Given data:
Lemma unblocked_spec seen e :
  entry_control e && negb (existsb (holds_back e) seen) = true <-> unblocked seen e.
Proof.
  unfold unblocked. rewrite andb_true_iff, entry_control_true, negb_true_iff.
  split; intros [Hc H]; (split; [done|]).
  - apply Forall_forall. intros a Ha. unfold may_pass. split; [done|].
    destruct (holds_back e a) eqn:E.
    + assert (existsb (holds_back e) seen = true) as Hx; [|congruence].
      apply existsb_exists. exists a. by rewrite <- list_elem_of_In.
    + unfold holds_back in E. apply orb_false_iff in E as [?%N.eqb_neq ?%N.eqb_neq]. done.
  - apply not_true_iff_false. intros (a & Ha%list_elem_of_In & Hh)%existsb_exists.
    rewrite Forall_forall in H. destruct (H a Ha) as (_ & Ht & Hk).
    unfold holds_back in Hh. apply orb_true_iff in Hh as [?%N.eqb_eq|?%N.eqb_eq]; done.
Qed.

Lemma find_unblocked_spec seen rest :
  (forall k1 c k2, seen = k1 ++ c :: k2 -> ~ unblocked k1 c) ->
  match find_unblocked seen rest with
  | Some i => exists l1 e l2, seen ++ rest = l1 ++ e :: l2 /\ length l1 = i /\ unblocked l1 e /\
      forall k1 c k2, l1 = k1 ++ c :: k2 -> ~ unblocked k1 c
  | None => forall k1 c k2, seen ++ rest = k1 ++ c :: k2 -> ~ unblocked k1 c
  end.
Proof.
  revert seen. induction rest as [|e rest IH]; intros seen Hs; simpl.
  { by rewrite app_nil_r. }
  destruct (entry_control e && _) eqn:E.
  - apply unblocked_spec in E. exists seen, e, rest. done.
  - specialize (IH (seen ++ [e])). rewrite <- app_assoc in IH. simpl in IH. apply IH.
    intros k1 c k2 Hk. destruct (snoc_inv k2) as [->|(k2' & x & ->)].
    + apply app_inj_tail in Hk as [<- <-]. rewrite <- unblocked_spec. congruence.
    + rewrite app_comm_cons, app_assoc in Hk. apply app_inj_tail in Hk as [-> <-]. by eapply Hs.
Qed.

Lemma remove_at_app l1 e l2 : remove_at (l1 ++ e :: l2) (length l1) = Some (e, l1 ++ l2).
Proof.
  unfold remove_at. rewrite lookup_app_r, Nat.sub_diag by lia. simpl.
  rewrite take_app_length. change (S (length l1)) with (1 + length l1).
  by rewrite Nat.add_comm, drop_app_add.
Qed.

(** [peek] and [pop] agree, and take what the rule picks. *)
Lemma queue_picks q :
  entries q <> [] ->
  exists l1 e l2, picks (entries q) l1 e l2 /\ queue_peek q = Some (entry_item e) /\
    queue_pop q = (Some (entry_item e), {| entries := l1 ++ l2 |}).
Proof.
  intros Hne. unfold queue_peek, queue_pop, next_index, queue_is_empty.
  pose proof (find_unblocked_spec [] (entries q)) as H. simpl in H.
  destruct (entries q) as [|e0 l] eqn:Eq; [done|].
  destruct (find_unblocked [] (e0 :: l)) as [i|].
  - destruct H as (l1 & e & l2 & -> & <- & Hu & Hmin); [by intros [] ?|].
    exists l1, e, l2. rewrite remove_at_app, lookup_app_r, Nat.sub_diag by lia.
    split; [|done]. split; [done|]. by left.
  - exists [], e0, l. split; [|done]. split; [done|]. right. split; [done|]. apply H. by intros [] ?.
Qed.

Prompt:
Take the data above and reproduce it exactly.

Final answer:
Lemma unblocked_spec seen e :
  entry_control e && negb (existsb (holds_back e) seen) = true <-> unblocked seen e.
Proof.
  unfold unblocked. rewrite andb_true_iff, entry_control_true, negb_true_iff.
  split; intros [Hc H]; (split; [done|]).
  - apply Forall_forall. intros a Ha. unfold may_pass. split; [done|].
    destruct (holds_back e a) eqn:E.
    + assert (existsb (holds_back e) seen = true) as Hx; [|congruence].
      apply existsb_exists. exists a. by rewrite <- list_elem_of_In.
    + unfold holds_back in E. apply orb_false_iff in E as [?%N.eqb_neq ?%N.eqb_neq]. done.
  - apply not_true_iff_false. intros (a & Ha%list_elem_of_In & Hh)%existsb_exists.
    rewrite Forall_forall in H. destruct (H a Ha) as (_ & Ht & Hk).
    unfold holds_back in Hh. apply orb_true_iff in Hh as [?%N.eqb_eq|?%N.eqb_eq]; done.
Qed.

Lemma find_unblocked_spec seen rest :
  (forall k1 c k2, seen = k1 ++ c :: k2 -> ~ unblocked k1 c) ->
  match find_unblocked seen rest with
  | Some i => exists l1 e l2, seen ++ rest = l1 ++ e :: l2 /\ length l1 = i /\ unblocked l1 e /\
      forall k1 c k2, l1 = k1 ++ c :: k2 -> ~ unblocked k1 c
  | None => forall k1 c k2, seen ++ rest = k1 ++ c :: k2 -> ~ unblocked k1 c
  end.
Proof.
  revert seen. induction rest as [|e rest IH]; intros seen Hs; simpl.
  { by rewrite app_nil_r. }
  destruct (entry_control e && _) eqn:E.
  - apply unblocked_spec in E. exists seen, e, rest. done.
  - specialize (IH (seen ++ [e])). rewrite <- app_assoc in IH. simpl in IH. apply IH.
    intros k1 c k2 Hk. destruct (snoc_inv k2) as [->|(k2' & x & ->)].
    + apply app_inj_tail in Hk as [<- <-]. rewrite <- unblocked_spec. congruence.
    + rewrite app_comm_cons, app_assoc in Hk. apply app_inj_tail in Hk as [-> <-]. by eapply Hs.
Qed.

Lemma remove_at_app l1 e l2 : remove_at (l1 ++ e :: l2) (length l1) = Some (e, l1 ++ l2).
Proof.
  unfold remove_at. rewrite lookup_app_r, Nat.sub_diag by lia. simpl.
  rewrite take_app_length. change (S (length l1)) with (1 + length l1).
  by rewrite Nat.add_comm, drop_app_add.
Qed.

(** [peek] and [pop] agree, and take what the rule picks. *)
Lemma queue_picks q :
  entries q <> [] ->
  exists l1 e l2, picks (entries q) l1 e l2 /\ queue_peek q = Some (entry_item e) /\
    queue_pop q = (Some (entry_item e), {| entries := l1 ++ l2 |}).
Proof.
  intros Hne. unfold queue_peek, queue_pop, next_index, queue_is_empty.
  pose proof (find_unblocked_spec [] (entries q)) as H. simpl in H.
  destruct (entries q) as [|e0 l] eqn:Eq; [done|].
  destruct (find_unblocked [] (e0 :: l)) as [i|].
  - destruct H as (l1 & e & l2 & -> & <- & Hu & Hmin); [by intros [] ?|].
    exists l1, e, l2. rewrite remove_at_app, lookup_app_r, Nat.sub_diag by lia.
    split; [|done]. split; [done|]. by left.
  - exists [], e0, l. split; [|done]. split; [done|]. right. split; [done|]. apply H. by intros [] ?.
Qed.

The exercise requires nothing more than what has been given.